[Stored data]
>>>>>
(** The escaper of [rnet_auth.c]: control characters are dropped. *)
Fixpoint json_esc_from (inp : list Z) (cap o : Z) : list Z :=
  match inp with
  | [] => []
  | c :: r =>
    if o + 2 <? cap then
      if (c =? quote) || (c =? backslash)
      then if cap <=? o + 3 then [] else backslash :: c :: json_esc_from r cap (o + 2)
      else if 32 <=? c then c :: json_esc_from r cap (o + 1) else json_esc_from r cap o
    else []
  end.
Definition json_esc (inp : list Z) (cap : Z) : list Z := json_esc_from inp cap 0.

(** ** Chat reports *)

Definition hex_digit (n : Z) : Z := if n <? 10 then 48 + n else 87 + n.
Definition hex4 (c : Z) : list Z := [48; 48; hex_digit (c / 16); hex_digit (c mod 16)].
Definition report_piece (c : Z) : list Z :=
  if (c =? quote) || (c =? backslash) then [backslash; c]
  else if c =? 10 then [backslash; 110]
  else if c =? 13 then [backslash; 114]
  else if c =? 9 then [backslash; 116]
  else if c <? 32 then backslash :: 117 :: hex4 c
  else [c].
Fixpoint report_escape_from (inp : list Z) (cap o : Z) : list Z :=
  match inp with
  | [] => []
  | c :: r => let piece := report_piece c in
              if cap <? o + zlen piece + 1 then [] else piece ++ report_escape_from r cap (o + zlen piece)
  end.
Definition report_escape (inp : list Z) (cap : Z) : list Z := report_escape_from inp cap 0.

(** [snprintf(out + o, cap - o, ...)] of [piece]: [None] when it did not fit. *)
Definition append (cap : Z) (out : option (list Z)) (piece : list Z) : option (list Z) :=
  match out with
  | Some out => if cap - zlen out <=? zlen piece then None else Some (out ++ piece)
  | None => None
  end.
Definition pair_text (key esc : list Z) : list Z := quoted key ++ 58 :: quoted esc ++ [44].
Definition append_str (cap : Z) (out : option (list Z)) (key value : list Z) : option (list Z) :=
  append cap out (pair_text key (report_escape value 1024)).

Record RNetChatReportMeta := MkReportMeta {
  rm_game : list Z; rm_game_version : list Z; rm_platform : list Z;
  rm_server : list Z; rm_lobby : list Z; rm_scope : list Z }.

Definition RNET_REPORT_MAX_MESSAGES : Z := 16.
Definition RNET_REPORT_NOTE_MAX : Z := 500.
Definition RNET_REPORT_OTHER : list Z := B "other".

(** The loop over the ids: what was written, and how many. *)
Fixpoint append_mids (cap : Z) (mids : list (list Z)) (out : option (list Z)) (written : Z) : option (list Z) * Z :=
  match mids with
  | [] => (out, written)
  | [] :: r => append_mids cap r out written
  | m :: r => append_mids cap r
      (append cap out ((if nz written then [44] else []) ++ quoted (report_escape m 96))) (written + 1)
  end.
<<<<<
* **EXERCISE REQUIREMENTS**: Where the string "written" turns up in a line of the data above, copy that whole line.

* **TASK OUTPUT**:
(** The loop over the ids: what was written, and how many. *)
Fixpoint append_mids (cap : Z) (mids : list (list Z)) (out : option (list Z)) (written : Z) : option (list Z) * Z :=
  | [] => (out, written)
  | [] :: r => append_mids cap r out written
      (append cap out ((if nz written then [44] else []) ++ quoted (report_escape m 96))) (written + 1)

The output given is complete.